Sea Buckthorn Oil | The Superfood For Your Skin

WRITTEN BY GRETA JOHNSON AND DR. SWATHI

“Your skin looks so radiant.”

I have been using the Belle Visage | Face Serum for the past few months and have seen such  a difference in my skin. And apparently so have my friends and family. But, what ingredient in our face serum is making such a huge difference for my skin? Read on to find out.

Sea buckthorn, first and foremost, is a fruit. Found in high elevations and colder climates, the vibrant, orange sea buckthorn oil is derived from the sea buckthorn berries and seeds. This plant has a plethora of valuable medical, dietary, and cosmetic uses and have been used for many years in Traditional Chinese Medicine and Ayurveda, and it is now being researched extensively by modern scientists.

Sea buckthorn oil contains the phytosterol, sitosterol; a phytosterol, or plant-based and good type of cholesterol.
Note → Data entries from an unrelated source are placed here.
(* ===== verification/Connect.v ===== *)
(** * Setting the connection up and taking it down: nandroidfs/Connection.cpp

    The constructor of [Connection] (the walk over the addresses of the daemon, the
    handshake) and its destructor, with the sockets and the uses of the socket
    library they take and give back. *)

From S2P Require Import Prelude Effects Endian Wire Serialization Socket Requests Responses.
From S2P Require Import PathUtils Conversion TimedCache Adb Connection Client.

Definition INVALID_SOCKET : Z := 2 ^ 64 - 1.

(** The socket library of Windows: an address is whatever [getaddrinfo] says, a
    socket a number, and [socket_stream] what can be received and sent on it.  The
    observations: the sockets that are open, how often the library was started and
    not yet released, which addresses accept connections and what a socket is
    connected to. *)
Class Winsock (W N : Type) : Type := {
  WSAStartup : W → W * Z;
  getaddrinfo : bytes → Z → W → W * (Z + list Z);
  win_socket : Z → W → W * Z;
  win_connect : Z → Z → W → W * Z;
  closesocket : Z → W → W * unit;
  WSACleanup : W → W * unit;
  WSAGetLastError : W → Z;
  socket_stream : Z → W → N;
  open_sockets : W → gset Z;
  wsa_uses : W → Z;
  reachable : Z → W → bool;
  peer : Z → W → option Z;
}.

Class WinsockLaws (W N : Type) `{Winsock W N} `{SocketLaws N} : Prop := {
  startup_law : ∀ w, let '(w', r) := WSAStartup w in
    open_sockets w' = open_sockets w ∧ (∀ b, reachable b w' = reachable b w) ∧
    wsa_uses w' = wsa_uses w + (if r =? 0 then 1 else 0);
  getaddrinfo_law : ∀ a p w, let w' := fst (getaddrinfo a p w) in
    open_sockets w' = open_sockets w ∧ (∀ b, reachable b w' = reachable b w) ∧ wsa_uses w' = wsa_uses w;
  socket_law : ∀ a w, let '(w', s) := win_socket a w in
    wsa_uses w' = wsa_uses w ∧ (∀ b, reachable b w' = reachable b w) ∧
    if s =? INVALID_SOCKET then open_sockets w' = open_sockets w
    else s ∉ open_sockets w ∧ open_sockets w' = {[ s ]} ∪ open_sockets w;
  connect_law : ∀ s a w, let '(w', r) := win_connect s a w in
    wsa_uses w' = wsa_uses w ∧ (∀ b, reachable b w' = reachable b w) ∧ open_sockets w' = open_sockets w ∧
    if reachable a w then r = 0 ∧ peer s w' = Some a else r = -1;
  closesocket_law : ∀ s w, let w' := fst (closesocket s w) in
    wsa_uses w' = wsa_uses w ∧ (∀ b, reachable b w' = reachable b w) ∧ open_sockets w' = open_sockets w ∖ {[ s ]};
  cleanup_law : ∀ w, let w' := fst (WSACleanup w) in
    open_sockets w' = open_sockets w ∧ wsa_uses w' = wsa_uses w - 1;
  (** nothing can be received on a socket that was closed *)
  closed_law : ∀ s w, s ∉ open_sockets w → sock_incoming (socket_stream s w) = [];
}.

Section Connect.
Context {W N : Type} `{Winsock W N} `{Socket N} (steady_now : nat → Z).

(** [throw_if_nonzero] of WinSockException.cpp. *)
Definition throw_if_nonzero (return_value : Z) : M W unit :=
  if negb (return_value =? 0) then throw (WinSockException return_value) else ret tt.

(** The walk over the list of addresses; [connect_socket] is the variable that
    outlives the loop. *)
Fixpoint try_addresses (connect_socket : Z) (addresses : list Z) : M W Z :=
  match addresses with
  | [] => ret connect_socket
  | ptr :: addresses =>
      let* connect_socket := os_call (win_socket ptr) in
      if connect_socket =? INVALID_SOCKET then
        let* err := gets WSAGetLastError in
        throw (WinSockException err)
      else
        let* result := os_call (win_connect connect_socket ptr) in
        if result =? -1 then
          do* os_call (closesocket connect_socket) in
          try_addresses connect_socket addresses
        else ret connect_socket
  end.

(** [this->handshake()], on the members over the connected socket. *)
Definition run_handshake (conn_sock : Z) : M W (Z * connection N) :=
  λ w, match handshake (new_connection steady_now (socket_stream conn_sock w)) with
       | (c, Ok _) => (w, Ok (conn_sock, c))
       | (_, Throw e) => (w, Throw e)
       end.

Definition unable_to_connect : exn :=
  RuntimeError "Unable to connect to daemon; none of the supplied addresses led to a successful connection".

(** The constructor: [conn_sock] and the other members. *)
Definition create_connection (address : bytes) (port : Z) : M W (Z * connection N) :=
  let* r := os_call WSAStartup in
  do* throw_if_nonzero r in
  try_catch
    (let* result := os_call (getaddrinfo address port) in
     match result with
     | inl err => throw (WinSockException err)
     | inr addresses =>
         let* connect_socket := try_addresses INVALID_SOCKET addresses in
         if connect_socket =? INVALID_SOCKET then throw unable_to_connect
         else run_handshake connect_socket
     end)
    (λ e, do* os_call WSACleanup in throw e).

(** The destructor. *)
Definition destroy_connection (conn_sock : Z) : M W unit :=
  do* os_call (closesocket conn_sock) in
  os_call WSACleanup.
End Connect.

(** ** The sockets taken and given back *)
Section Resources.
Context {W N : Type} `{WinsockLaws W N} (steady_now : nat → Z).

(** The first address that accepts connections. *)
Fixpoint first_reachable (addresses : list Z) (w : W) : option Z :=
  match addresses with
  | [] => None
  | a :: addresses => if reachable a w then Some a else first_reachable addresses w
  end.

Lemma first_reachable_ext addresses (w w' : W) :
  (∀ a, reachable a w' = reachable a w) → first_reachable addresses w' = first_reachable addresses w.
Proof. intros E. induction addresses as [|a addresses IH]; simpl; [done|]. by rewrite E, IH. Qed.

(** A socket for one of the addresses was refused. *)
Definition socket_refused (addresses : list Z) : Prop :=
  ∃ a (w : W), a ∈ addresses ∧ snd (win_socket a w) = INVALID_SOCKET.

Lemma try_addresses_spec s0 addresses (w : W) :
  wp (try_addresses s0 addresses)
    (λ s w', wsa_uses w' = wsa_uses w ∧
       match first_reachable addresses w with
       | Some a => s ≠ INVALID_SOCKET ∧ s ∉ open_sockets w ∧ open_sockets w' = {[ s ]} ∪ open_sockets w ∧
           peer s w' = Some a
       | None => open_sockets w' = open_sockets w ∧
           if decide (addresses = []) then s = s0 else s ≠ INVALID_SOCKET ∧ s ∉ open_sockets w'
       end)
    (λ e w', io_error e = true ∧ socket_refused addresses ∧ wsa_uses w' = wsa_uses w ∧ open_sockets w' = open_sockets w) w.
Proof.
  revert s0 w. induction addresses as [|a addresses IH]; intros s0 w; simpl; [by wp_step|].
  wp_step. apply wp_os_call. pose proof (socket_law a w) as L.
  destruct (win_socket a w) as [w1 s] eqn:Es. cbn [fst snd]. destruct L as (Hu1 & Hr1 & L).
  destruct (Z.eqb_spec s INVALID_SOCKET) as [->|Hs].
  { do 3 wp_step. split_and!; try done. exists a, w. rewrite Es. split; [by left|done]. }
  destruct L as [Hfresh Ho1].
  wp_step. apply wp_os_call. pose proof (connect_law s a w1) as L.
  destruct (win_connect s a w1) as [w2 r]. cbn [fst snd]. destruct L as (Hu2 & Hr2 & Ho2 & L).
  rewrite Hr1 in L. destruct (reachable a w) eqn:Ea.
  { destruct L as [-> Hp]. simpl. wp_step. split_and!; [congruence|done|done|congruence|done]. }
  rewrite L. simpl. wp_step. apply wp_os_call. destruct (closesocket_law s w2) as (Hu3 & Hr3 & Ho3).
  destruct (closesocket s w2) as [w3 []]. cbn [fst snd] in *.
  assert (Ho : open_sockets w3 = open_sockets w).
  { rewrite Ho3, Ho2, Ho1. apply set_eq. clear -Hfresh. set_solver. }
  assert (Hr : ∀ b, reachable b w3 = reachable b w) by (intros b; congruence).
  eapply wp_mono; [apply IH| |].
  - intros s' w'. rewrite (first_reachable_ext _ w w3) by done. intros [Hu' Hm]. split; [congruence|].
    destruct (first_reachable addresses w); [by rewrite Ho in Hm|]. destruct Hm as [Ho' Hm].
    split; [congruence|]. case_decide; [|done]. subst s'. split; [done|]. by rewrite Ho', Ho.
  - intros e w' (? & (b & wb & Hb & Eb) & ? & ?). split_and!; try congruence. exists b, wb. split; [by right|done].
Qed.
In a study conducted in 1986, this compound lowered the plasma cholesterol in humans. There is a positive correlation between high cholesterol levels and heart disease — meaning that the ongoing use of sea buckthorn oil could decrease plasma cholesterol levels and have a profound impact on lowering the incidence of heart disease. A double-blind clinical study was conducted in which patients received either 10 mg of sea buckthorn three times a day, for six weeks, or a placebo. The patients receiving sea buckthorn reported a significant reduction in the incidence of angina (chest pain), lower cholesterol levels, and improved cardiac function.

In addition to its effects on the heart, sea buckthorn oil contains the most common omega fatty acids, like omega-3, omega-6, and omega-9 fatty acids, it also contains the omega-7 fatty acid, palmitoleic acid. Studies conducted on rodents point to palmitoleic acid improving insulin sensitivity, stimulating insulin secretion, and overall improving the blood lipid profile. With the leading cause of death in the United States being heart disease, sea buckthorn oil shows incredible potential to be a part of a patient’s regimen suffering with this condition. 

These phytosterols can have demonstrated their impact on the skin. These versatile compounds can protect the epidermis and dermis from harmful substances by enhancing the lipid barrier. Functioning as a humectant, or moisture preserver in the skin, sea buckthorn oil is multifaceted in terms of its benefits in beauty products.

Palmitoleic acid, mentioned above with its effects on cholesterol and insulin, also has been shown to support human cell tissue and boosts wound healing as it is often-used component in fighting systemic skin diseases. Sea buckthorn oil contains one of the highest percentages of palmitoleic acid in contrast to other sources, with the amount in each berry averaging around 35%!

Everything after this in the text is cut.